We have a good replication (66%) within replicate groups.

When we have the mutation in 60% of the replicate, do we find it in the single sample? what threshold do we lose it at?

store_replicability <- matrix(NA, 1, 11)

for (rep in 1:length(group)) {
  
  inds <- which( ids_rep$group_ID == group[rep] )
  ind_prop <- c(rowSums(pn_bin[,inds])/length(inds)) # proportion of individuals with the mutation
  idx_snp <- which(ind_prop >= 0.6)
  store_replicability[rep] <- length(which(pn_bin_sub[idx_snp,group[rep]] == 1) ) / length(idx_snp)
  
}

mean_dt <- mean(store_replicability) # 0.89 

# Compare to random
N <- 1000
store_replicability_rdn <- matrix(NA, 1, N)

for (n in 1:N) {
  
  store_replicability <- matrix(NA, 1, 11)
  
  for (rep in 1:length(group)) {
  
    group_rdn <- sample(ids$group_ID)
    inds <- which( group_rdn == group[rep] )
    #print(inds)
    ind_prop <- c(rowSums(pn_bin[,inds])/length(inds)) # proportion of individuals with the mutation
    idx_snp <- which(ind_prop >= 0.6)
    
    store_replicability[rep] <- length(which(pn_bin_sub[idx_snp,group[rep]] == 1) ) / length(idx_snp)
  
  }
  
  store_replicability_rdn[n] <- mean(store_replicability)
  
}

mean(store_replicability_rdn) # 0.89
## [1] 0.8980819
# Maybe most mutations are found in all reps?

# Plot 
par(family = "Times New Roman")
hist(store_replicability_rdn, xlab = "Number of times the single sample has the SNP found in the replicates", 100, col = "blue", main = "")
abline(v=mean(mean_dt), col = "red", lwd = 2) # 0.66
legend("topright", legend = c("mean", "sim"), col = c("red", "blue"), pch = 18, bty = "n")
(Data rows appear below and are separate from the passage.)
(* ===== verification/PosixInstall.v ===== *)
(** * Plans of an installation on a POSIX host (crates/nrm-sidecar/src/agent_install.rs)

    The commands of a plan, each a fixed script for the remote shell with its values as
    positional arguments, and the records that the scripts answer with.  The texts of the
    scripts are a class: nothing depends on them. *)
From S2P Require Import Prelude Paths RuntimeMessages LspRewrite LspProxy RemoteHost RuntimeRecords AgentCommand Install.

(** ** Plans *)

Definition STAGE_RECORD : bytes := B"NRM_INSTALL_STAGE_V1".
Definition ACTIVATED_RECORD : bytes := B"NRM_INSTALL_ACTIVATED_V1".
Definition RECONCILED_RECORD : bytes := B"NRM_INSTALL_RECONCILED_V1".
Definition ROLLED_BACK_RECORD : bytes := B"NRM_INSTALL_ROLLED_BACK_V1".
Definition ABSENT_RECORD : bytes := B"NRM_INSTALL_ABSENT_V1".
Definition CLEANED_RECORD : bytes := B"NRM_INSTALL_CLEANED_V1".
Definition LEASE_READY_RECORD : bytes := B"NRM_INSTALL_LEASE_READY_V1".
Definition ERROR_RECORD : bytes := B"NRM_INSTALL_ERROR_V1".

Inductive InstallPlanError := PlanTarget (message : bytes) | PlanVersion (message : bytes) | PlanRecord (message : bytes).
(** [Display] of an error. *)
Definition plan_error_text (e : InstallPlanError) : bytes :=
  match e with
  | PlanTarget m => B"invalid install target: " ++ m
  | PlanVersion m => B"invalid expected agent version: " ++ m
  | PlanRecord m => B"invalid install record: " ++ m
  end.
Abbreviation planned := (result InstallPlanError).

Record PosixInstallPlan := {
  target_input : bytes;
  expected_version : bytes;
  expected_sha256 : option bytes;
  expected_protocol_version : Z;
  force : bool;
  lease_token : option bytes }.

Inductive ValidationPhase := PhaseStaged | PhaseActivated | PhaseReconciled | PhaseRolledBack.
Inductive ValidationMode := FullHelloExact | Reprobe | ExpectMissing.
Record PosixValidationHook := {
  executable_path : bytes;
  hook_version : option bytes;
  hook_protocol_version : option Z;
  hook_phase : ValidationPhase;
  hook_mode : ValidationMode }.

(** ** Checks *)

(** [path.split('/').any(..)]: an empty component, or one that is a dot or two. *)
Definition has_bad_component (path : bytes) : bool :=
  existsb (fun component => bytes_eqb component [] || is_dot_or_dotdot component) (split_on "/" path).
Definition ends_with_slash (path : bytes) : bool := ends_with (B"/") path.

(** [x.or_else(|| y)] *)
Definition or_else {A} (x y : option A) : option A := match x with Some a => Some a | None => y end.

Definition validate_target_input (target : bytes) : planned unit :=
  _ ← fail_if (bytes_eqb target [] || (zlen target >? 4096)) (PlanTarget (B"path must contain between 1 and 4096 bytes"));
  _ ← fail_if (negb (bytes_eqb target (trim target)) || has_control_char target || ends_with_slash target
               || starts_with (B"//") target)
        (PlanTarget (B"path contains unsupported whitespace, controls, or trailing separators"));
  path ← ok_or (or_else (strip_prefix (B"$HOME/") target)
                  (or_else (strip_prefix (B"~/") target) (strip_prefix (B"/") target)))
           (PlanTarget (B"path must be absolute or start with $HOME/ or ~/"));
  fail_if (bytes_eqb path [] || has_bad_component path)
    (PlanTarget (B"path must name a file and must not contain . or .. components")).

Definition is_version_byte (b : byte) : bool :=
  is_ascii_alphanumeric b || byte_eqb b "." || byte_eqb b "+" || byte_eqb b "-".
Definition validate_version (version : bytes) : planned unit :=
  fail_if (bytes_eqb version [] || (zlen version >? 128) || negb (forallb is_version_byte version))
    (PlanVersion (B"version must be a short ASCII SemVer-like value")).

Definition is_lowercase_sha256 (value : bytes) : bool := (zlen value =? 64) && forallb is_lower_hex value.

Definition validate_lease_token (token : bytes) : planned unit :=
  fail_if (negb (zlen token =? 32) || negb (forallb is_lower_hex token))
    (PlanRecord (B"lease token must be 32 lowercase hexadecimal characters")).

Definition validate_resolved_target (target : bytes) : planned unit :=
  fail_if (negb (starts_with (B"/") target) || ends_with_slash target || has_control_char target
           || has_bad_component (drop 1 target))
    (PlanRecord (B"lease readiness target is not a safe absolute path")).

Definition validate_runtime_path (path : bytes) : planned unit :=
  fail_if (negb (starts_with (B"/") path) || starts_with (B"//") path || ends_with_slash path || has_control_char path)
    (PlanRecord (B"runtime path is not a safe absolute POSIX file path")).

Definition validate_derived_path (target derived separator : bytes) : planned unit :=
  suffix ← ok_or (strip_prefix (target ++ separator) derived) (PlanRecord (B"derived path has the wrong target prefix"));
  fail_if (negb ((6 <=? zlen suffix) && (zlen suffix <=? 32)) || negb (forallb is_ascii_alphanumeric suffix))
    (PlanRecord (B"derived path has an invalid uniqueness suffix")).
(** X1.  A click on the overlay calls at most one callback, whatever it
    lands on, and never both [onClose] and [onExport]: [onClose] exactly
    for the container, the backdrop and the close button with its icon,
    [onExport] exactly for the export button with its icon. *)
Theorem click_calls_one_callback (target : Node) :
  (List.length (click target) <= 1)%nat
  /\ ~ (In OnClose (click target) /\ In OnExport (click target))
  /\ (In OnClose (click target)
      <-> In target [Container; Backdrop; CloseButton; CloseIcon])
  /\ (In OnExport (click target) <-> In target [ExportButton; ExportIcon]).
Proof.
  rewrite click_table.
  destruct target; cbn; repeat split; try lia; try tauto;
    intuition discriminate.
Qed.

Lemma click_calls_one_callback_witness :
  In ExportIcon [ExportButton; ExportIcon]
  /\ In OnExport (click ExportIcon)
  /\ ~ In OnClose (click ExportIcon).
Proof.
  destruct (click_calls_one_callback ExportIcon) as [_ [Hboth [_ Hexport]]].
  assert (Hin : In ExportIcon [ExportButton; ExportIcon])
    by (right; left; reflexivity).
  split; [exact Hin|]. split; [now apply Hexport|].
  intros Hclose. apply Hboth. split; [exact Hclose | now apply Hexport].
Defined.

Section Props.

Variable numberToString : number -> string.

(** An export closes the overlay or leaves the state alone. *)
Lemma exportToPDF_state (env : Environment) (st : State) :
  fst (exportToPDF numberToString env st) = st
  \/ (result st <> None
      /\ fst (exportToPDF numberToString env st) = setShowModal false st).
Proof.
  unfold exportToPDF. destruct (result st) as [r|] eqn:Hr; [|now left].
  destruct (jsPdfThrowsAt env) as [k|].
  - destruct (k <? _)%nat; [now left | right; split; [discriminate|reflexivity]].
  - right. split; [discriminate|reflexivity].
Qed.

Lemma modalClick_state (env : Environment) (target : Node) (st : State) :
  fst (modalClick numberToString env target st) = st
  \/ (showModal st = true
      /\ fst (modalClick numberToString env target st)
         = setShowModal false st).
Proof.
  unfold modalClick. destruct (showModal st) eqn:Hs; [|now left].
  rewrite click_table.
  destruct target; cbn [callAll call fst];
    try (now left); try (right; split; reflexivity).
  all: destruct (exportToPDF_state env st) as [E|[_ E]];
    destruct (exportToPDF numberToString env st) as [st1 effects1];
    cbn [fst] in *; subst st1; [now left | right; split; reflexivity].
Qed.

Lemma modalKeydown_state (key : string) (st : State) :
  modalKeydown key st = st
  \/ (showModal st = true /\ key = "Escape"
      /\ modalKeydown key st = setShowModal false st).
Proof.
  unfold modalKeydown. destruct (showModal st); [|now left]. cbn.
  destruct (String.eqb_spec key "Escape") as [->|_]; [|now left].
  right. repeat split.
Qed.

(** X2.  No click on the overlay and no key changes the subjects, the
    subject count or the stored result, and none of them opens the overlay:
    all they can do is close it.  A key other than Escape does nothing. *)
Theorem overlay_input_only_closes (env : Environment) (target : Node)
    (key : string) (st : State) :
  let clicked := fst (modalClick numberToString env target st) in
  let pressed := modalKeydown key st in
  (subjects clicked = subjects st /\ subjectCount clicked = subjectCount st
   /\ result clicked = result st
   /\ (showModal clicked = true -> showModal st = true))
  /\ (subjects pressed = subjects st /\ subjectCount pressed = subjectCount st
      /\ result pressed = result st
      /\ (showModal pressed = true -> showModal st = true))
  /\ (key <> "Escape" -> pressed = st)
  /\ (showModal st = false -> clicked = st /\ pressed = st).
Proof.
  intros clicked pressed. subst clicked pressed.
  destruct (modalClick_state env target st) as [Ec|[Hc Ec]];
    destruct (modalKeydown_state key st) as [Ek|[Hk [Hkey Ek]]];
    rewrite Ec, Ek; cbn;
    repeat split; try tauto; try congruence; try discriminate.
Qed.

End Props.

Lemma overlay_input_only_closes_witness :
  modalKeydown "Enter" Sample.resultShownState = Sample.resultShownState
  /\ showModal (modalKeydown "Escape" Sample.resultShownState) = false.
Proof.
  pose proof (overlay_input_only_closes Sample.numberToString Sample.today
                Content "Enter" Sample.resultShownState) as H.
  cbv zeta in H. destruct H as [_ [_ [Hother _]]].
  split; [apply Hother; discriminate | reflexivity].
Defined.

End OverlayFacts.

(** ** Invariants of the page *)

Module UiFacts.
Import GPACalculator Controller Form.

(** What [onSelect] leaves behind. *)
Lemma onSelect_state (value : nat) (st : State) :
  let c := if sameCount (Some value) (subjectCount st) then None
           else Some value in
  onSelect value st
  = mkState false c
      (match c with Some n => map newSubject (seq 0 n) | None => [] end)
      (result st) (showModal st).
Proof.
  intros c. unfold onSelect.
  pose proof (FormFacts.onSelect_changes_count value st) as Hc. fold c in Hc.
  fold c. unfold setSubjectCount.
  apply FormFacts.sameCount_false in Hc. rewrite Hc.
  unfold subjectCountEffect, setOpen. cbn [subjectCount withSubjectCount].
  destruct c as [[|n]|]; reflexivity.
Qed.

Lemma In_subjectOptions (value : nat) :
  existsb (Nat.eqb value) subjectOptions = true <-> In value subjectOptions.
Proof.
  rewrite existsb_exists. split.
  - intros [x [Hx E]]. apply Nat.eqb_eq in E. now subst.
  - intros H. exists value. split; [exact H | apply Nat.eqb_refl].
Qed.

Section App.

Variable calculateGPA : list Subject -> number.
Variable getGPAPercentage : number -> number.
Variable getLetterGrade : number -> string.
Variable getRemarks : number -> string.
Variable numberToString : number -> string.

Let calculate : State -> State * list Effect :=
  calculateResult calculateGPA getGPAPercentage getLetterGrade getRemarks.
Let resultFrom : list Subject -> Result :=
  resultOf calculateGPA getGPAPercentage getLetterGrade getRemarks.
Let step : Event -> State -> State * list Effect :=
  handle calculateGPA getGPAPercentage getLetterGrade getRemarks
    numberToString.
Let uiStep : UiEvent -> State -> State * list Effect :=
  uiHandle calculateGPA getGPAPercentage getLetterGrade getRemarks
    numberToString.
Let canReach : State -> Prop :=
  reachable calculateGPA getGPAPercentage getLetterGrade getRemarks
    numberToString.
Let uiCanReach : State -> Prop :=
  uiReachable calculateGPA getGPAPercentage getLetterGrade getRemarks
    numberToString.

(** The state after a calculation. *)
Lemma calculate_state (st : State) :
  fst (calculate st) = st
  \/ (filter isValidSubject (subjects st) <> []
      /\ subjectCount st
         = Some (List.length (filter isValidSubject (subjects st)))
      /\ fst (calculate st)
         = setShowModal true
             (setResult
                (Some (resultFrom (filter isValidSubject (subjects st))))
                st)).
Proof.
  destruct (CalculationFacts.calculateResult_cases calculateGPA
              getGPAPercentage getLetterGrade getRemarks st)
    as [[_ Hc]|[[_ [_ Hc]]|[Hv [Hn Hc]]]]; subst calculate resultFrom;
    rewrite Hc; [now left | now left | right; repeat split; assumption].
Qed.

(** The five things an event can do to the state. *)
Lemma handle_cases (e : Event) (st : State) :
  fst (step e st) = st
  \/ (exists value, In value subjectOptions
                    /\ fst (step e st) = onSelect value st)
  \/ (exists i u, rendersForm st = true
                  /\ fst (step e st) = updateSubject i u st)
  \/ (e = ClickCalculate /\ rendersForm st = true
      /\ fst (step e st) = fst (calculate st))
  \/ (showModal st = true /\ fst (step e st) = setShowModal false st).
Proof.
  subst step calculate. destruct e as [value|i u| |env g]; cbn [handle].
  - destruct (existsb _ _) eqn:E; [|now left].
    right. left. exists value. split; [now apply In_subjectOptions|reflexivity].
  - destruct (rendersForm st) eqn:E; [|now left].
    right. right. left. now exists i, u.
  - destruct (rendersForm st) eqn:E; [|now left].
    right. right. right. left. repeat split.
  - unfold modalGesture. destruct (showModal st) eqn:E; [|now left].
    destruct g; try (right; right; right; right; split; reflexivity).
    destruct (OverlayFacts.exportToPDF_state numberToString env st)
      as [H|[_ H]]; [now left|].
    right. right. right. right. split; [reflexivity | exact H].
Qed.

Lemma uiHandle_cases (e : UiEvent) (st : State) :
  fst (uiStep e st) = st
  \/ (exists value, In value subjectOptions
                    /\ fst (uiStep e st) = onSelect value st)
  \/ (exists k s input,
        nth_error (subjects st) k = Some s /\ offered input = true
        /\ rendersForm st = true
        /\ e = ChangeRow k input
        /\ fst (uiStep e st) = updateSubject (id s) (rowUpdate input) st)
  \/ (e = PressCalculate /\ rendersForm st = true
      /\ fst (uiStep e st) = fst (calculate st))
  \/ (showModal st = true /\ fst (uiStep e st) = setShowModal false st).
Proof.
  subst uiStep calculate.
  destruct e as [value|k input| |env target|key|callback]; cbn [uiHandle fst].
  - destruct (existsb _ _) eqn:E; [|now left].
    right. left. exists value. split; [now apply In_subjectOptions|reflexivity].
  - unfold onRowChange.
    destruct (rendersForm st) eqn:Hr; [|now left].
    destruct (offered input) eqn:Ho; [|now left]. cbn [andb].
    destruct (nth_error (subjects st) k) as [s|] eqn:Hk; [|now left].
    right. right. left. exists k, s, input. repeat split; assumption.
  - destruct (rendersForm st) eqn:E; [|now left].
    right. right. right. left. repeat split.
  - destruct (OverlayFacts.modalClick_state numberToString env target st)
      as [H|[Hs H]]; [now left|].
    right. right. right. right. now split.
  - destruct (OverlayFacts.modalKeydown_state key st) as [H|[Hs [_ H]]];
      [now left|].
    right. right. right. right. now split.
  - destruct callback. now left.
Qed.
I shuffle the indivivuals and calculate the proportion of SNPs that, when found in the set of randomly chosen individuals, is also found in the single sample from the subclone.
The data is not different from a randomized distribution.
Conclusion from this analysis: what is good is that, if the mutation is found in more than 60% of the samples, it is also found in the single sample. However, we mostly have SNPs that seem to be found in every sample, as compared to unique to every subgroup.

I am curious how this looks like if I release the threshold from 60% to 30%.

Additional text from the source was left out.